Collected data:
=-=-=

(** The Symbol Extractor on one text block: the counting above on a fresh
    object, with the regex object in whatever state ([lastIndex]) earlier
    calls left it.  The result is the mapping and the regex object after the
    call. *)
Definition symbolExtractor (last : nat) (text : jsstring) : RegExp * jsobject :=
  countTweet (mkRegExp tickerPattern last, []) text.

(** The matches of the ticker pattern in a text, as [match] finds them. *)
Definition tickerMatches (text : jsstring) : list jsstring :=
  matchLoop tickerPattern text 0 0.

(** *** The pattern read from the specification

    The specification's words for the same matches: the substrings made of the
    sigil and 3 to 4 word characters, non-overlapping, scanned from left to
    right.  This scanner does not go through the regex matcher: at a sigil it
    takes the word characters that follow, at most four, and keeps the
    substring when there are at least three; [skip] is the number of
    characters of the last match still to pass over. *)
Fixpoint takeWord (n : nat) (s : jsstring) : jsstring :=
  match n, s with
  | S n', c :: t => if is_word c then c :: takeWord n' t else []
  | _, _ => []
  end.

Fixpoint scanTickers (s : jsstring) (skip : nat) : list jsstring :=
  match s with
  | [] => []
  | c :: t =>
      match skip with
      | S skip' => scanTickers t skip'
      | 0 =>
          if Ascii.eqb c sigil then
            let w := takeWord 4 t in
            if 3 <=? length w then (c :: w) :: scanTickers t (length w)
            else scanTickers t 0
          else scanTickers t 0
      end
  end.

(** ** The renderer and the effects of a harvest *)

Inductive logline : Type :=
| LogStartScroll (account : jsstring)   (* Starting to scroll through ... *)
| LogScrolling (newHeight : Z)          (* Scrolling... Current height: ... *)
| LogReachedEnd (account : jsstring)    (* Reached the end of ...'s timeline. *)
| LogScraping (account : jsstring)      (* Scraping account ... *)
| LogMention (ticker : jsstring) (count elapsedMinutes : Z)
| LogAllProcessed                       (* All accounts processed successfully! *)
| LogAgain (minutes : Z).               (* Scraping again in ... minutes... *)

(** The calls a harvest makes on puppeteer and on the console, in order. *)
Inductive event : Type :=
| Launch                 (* puppeteer.launch *)
| NewPage                (* browser.newPage *)
| Goto (account : jsstring)  (* page.goto *)
| EvalHeight             (* page.evaluate('document.body.scrollHeight') *)
| AutoScroll             (* autoScroll(page): one pass of in-page scrolling *)
| WaitFor (ms : Z)       (* waitFor(ms) *)
| WaitForSelector        (* page.waitForSelector('article', 30 s) *)
| Content                (* page.content, parsed by cheerio *)
| Close                  (* browser.close *)
| Log (l : logline).     (* console.log *)

Inductive error : Type :=
| LaunchFailure | NewPageFailure | NavigationFailure | HeightMeasurementFailure
| ScrollFailure | ReadinessTimeout | ContentFailure | CloseFailure.

(** A simulated renderer: what each call on the browser it stands for does.
    [heights n] is the n-th value of [document.body.scrollHeight] ([None]:
    the evaluation throws); [articles] are the texts of the [article]
    elements of the final page ([None]: [page.content] throws). *)
Record renderer : Type := mkRenderer {
  launch_ok : bool;
  newPage_ok : bool;
  goto_ok : bool;
  heights : nat -> option Z;
  autoScroll_ok : nat -> bool;
  selector_ok : bool;
  articles : option (list jsstring);
  close_ok : bool
}.

(** The state of a run: the clock, in milliseconds, and the number of
    browsers launched so far. *)
Record world : Type := mkWorld { clock : Z; launches : nat }.

(** An awaited computation returns, throws, or is still in the scroll loop
    when the fuel of the model is spent. *)
Inductive outcome (A : Type) : Type :=
| Ok (a : A)
| Throw (e : error)
| OutOfFuel.
Arguments Ok {A} a.
Arguments Throw {A} e.
Arguments OutOfFuel {A}.

(** Computations: state passing over the world, with the events emitted. *)
Definition M (A : Type) : Type := world -> outcome A * world * list event.

Definition ret {A} (a : A) : M A := fun w => (Ok a, w, []).

Definition bind {A B} (m : M A) (f : A -> M B) : M B :=
  fun w =>
    match m w with
    | (Ok a, w1, t1) => let '(o, w2, t2) := f a w1 in (o, w2, t1 ++ t2)
    | (Throw e, w1, t1) => (Throw e, w1, t1)
    | (OutOfFuel, w1, t1) => (OutOfFuel, w1, t1)
    end.

Definition throw {A} (e : error) : M A := fun w => (Throw e, w, []).
Definition diverge {A} : M A := fun w => (OutOfFuel, w, []).

Declare Scope harvest_scope.
Delimit Scope harvest_scope with harvest.
Notation "x <- m ;; k" := (bind m (fun x => k))
  (at level 100, m at next level, right associativity) : harvest_scope.
Notation "m ;; k" := (bind m (fun _ => k))
  (at level 100, right associativity) : harvest_scope.
Open Scope harvest_scope.

Section Harvest.

(** The environment of a run: how long each call takes, the browser that the
    n-th [puppeteer.launch] of the run yields, the configured accounts and
    the number of scroll cycles the model follows. *)
Variable dur : event -> Z.
Variable puppeteer : nat -> renderer.
Variable accounts : list jsstring.
Variable fuel : nat.

(** A call is made (recorded, and the clock moves on) and then returns or
    throws. *)
Definition call (e : event) (ok : bool) (err : error) : M unit :=
  fun w =>
    (if ok then Ok tt else Throw err,
     mkWorld (clock w + dur e) (launches w), [e]).

Definition log (l : logline) : M unit := fun w => (Ok tt, w, [Log l]).

(** [new Date()] *)
Definition newDate : M Z := fun w => (Ok (clock w), w, []).

Definition launch : M renderer :=
  fun w =>
    let browser := puppeteer (launches w) in
    (if launch_ok browser then Ok browser else Throw LaunchFailure,
     mkWorld (clock w + dur Launch) (S (launches w)), [Launch]).

Definition evaluateHeight (page : renderer) (n : nat) : M Z :=
  call EvalHeight true HeightMeasurementFailure ;;
  match heights page n with
  | Some h => ret h
  | None => throw HeightMeasurementFailure
  end.

Definition scrollPause : Z := 3000.

(** The [while (!reachedEnd)] loop.  [cycle] counts the cycles completed so
    far; the measurement of cycle [n] is [heights page n], the height read
    before the loop being [heights page 0]. *)
Fixpoint scrollLoop (n : nat) (page : renderer) (account : jsstring)
         (cycle : nat) (previousHeight : Z) : M unit :=
  match n with
  | 0 => diverge
  | S n' =>
      call AutoScroll (autoScroll_ok page cycle) ScrollFailure ;;
      call (WaitFor scrollPause) true ScrollFailure ;;
      newHeight <- evaluateHeight page (S cycle) ;;
      if (newHeight =? previousHeight)%Z then
        log (LogReachedEnd account)
      else
        log (LogScrolling newHeight) ;;
        scrollLoop n' page account (S cycle) newHeight
  end.

(** The scroll-completion detector: the first measurement and the loop. *)
Definition scrollToEnd (page : renderer) (account : jsstring) : M unit :=
  previousHeight <- evaluateHeight page 0 ;;
  scrollLoop fuel page account 0 previousHeight.

Definition scrapeTwitter (account : jsstring) : M jsobject :=
  browser <- launch ;;
  call NewPage (newPage_ok browser) NewPageFailure ;;
  call (Goto account) (goto_ok browser) NavigationFailure ;;
  log (LogStartScroll account) ;;
  scrollToEnd browser account ;;
  call WaitForSelector (selector_ok browser) ReadinessTimeout ;;
  tweets <- (call Content true ContentFailure ;;
             match articles browser with
             | Some tweets => ret tweets
             | None => throw ContentFailure
             end) ;;
  let tickerCounts := extractTickers tweets in
  call Close (close_ok browser) CloseFailure ;;
  ret tickerCounts.

(** ** The aggregation run *)

(** The [forEach] over [Object.keys(results)]:
    [allTickerCounts[ticker] = (allTickerCounts[ticker] || 0) + results[ticker]].
    [results[ticker]] is read on an own key of [results]. *)
Definition mergeCounts (allTickerCounts results : jsobject) : jsobject :=
  fold_left
    (fun all ticker =>
       set all ticker (or0 (get all ticker) + or0 (get results ticker))%Z)
    (keys results) allTickerCounts.

(** The [for (const account of accounts)] loop. *)
Fixpoint forAccounts (l : list jsstring) (allTickerCounts : jsobject)
  : M jsobject :=
  match l with
  | [] => ret allTickerCounts
  | account :: rest =>
      log (LogScraping account) ;;
      results <- scrapeTwitter account ;;
      forAccounts rest (mergeCounts allTickerCounts results)
  end.

(** [Math.round((currentTime - startTime) / 1000 / 60)] on integer
    milliseconds: [Math.round] is the floor of its argument plus one half. *)
Definition elapsed (currentTime startTime : Z) : Z :=
  ((currentTime - startTime + 30000) / 60000)%Z.

Fixpoint printCounts (ks : list jsstring) (allTickerCounts : jsobject)
         (elapsedMinutes : Z) : M unit :=
  match ks with
  | [] => ret tt
  | ticker :: ks' =>
      log (LogMention ticker (or0 (get allTickerCounts ticker)) elapsedMinutes) ;;
      printCounts ks' allTickerCounts elapsedMinutes
  end.

(** [scrapeAndPrint]; [startTime] is the constant of [main] it closes over. *)
Definition scrapeAndPrint (startTime : Z) : M unit :=
  allTickerCounts <- forAccounts accounts [] ;;
  currentTime <- newDate ;;
  let elapsedMinutes := elapsed currentTime startTime in
  printCounts (keys allTickerCounts) allTickerCounts elapsedMinutes ;;
  log LogAllProcessed.

End Harvest.

(** ** [main] and its interval timer *)

(** One invocation of [scrapeAndPrint] as the event loop sees it: when it was
    triggered, how it ended, the clock when it ended and what it emitted. *)
Record run : Type := mkRun {
  trigger : Z;
  result : outcome unit;
  finished : Z;
  output : list event
}.

Definition accounts : list jsstring :=
  [str "Mr_Derivatives"; str "warrior_0719"; str "ChartingProdigy";
   str "allstarcharts"; str "yuriymatso"; str "TriggerTrades";
   str "AdamMancini4"; str "CordovaTrades"; str "Barchart"; str "RoyLMattox"].

(** [const interval = 15 * 60 * 1000;] *)
Definition interval : Z := 15 * 60 * 1000.

(** The scroll cycles and the calls of [browser.close] among some events. *)
Definition cycles (evs : list event) : nat :=
  length (filter (fun e => match e with AutoScroll => true | _ => false end) evs).

Definition closes (evs : list event) : nat :=
  length (filter (fun e => match e with Close => true | _ => false end) evs).

Definition rejected {A : Type} (o : outcome A) : bool :=
  match o with
  | Throw _ => true
  | _ => false
  end.

Section Main.

(** The environment of the process: the durations of the calls, the browsers
    of each run ([browsers k n]: the n-th launch of run [k]), the scroll
    cycles followed, and whether the runtime ends the process when the promise
    of a timer callback is rejected and nothing handles it. *)
Variable dur : event -> Z.
Variable browsers : nat -> nat -> renderer.
Variable fuel : nat.
Variable exitOnRejection : bool.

=-=-=

Copy only this part of the entries above: the line with "by cheerio *)", the line with "NavigationFailure | HeightMeasurementFailure", and the lines between, all exactly as written.

| Content                (* page.content, parsed by cheerio *)
| Close                  (* browser.close *)
| Log (l : logline).     (* console.log *)

Inductive error : Type :=
| LaunchFailure | NewPageFailure | NavigationFailure | HeightMeasurementFailure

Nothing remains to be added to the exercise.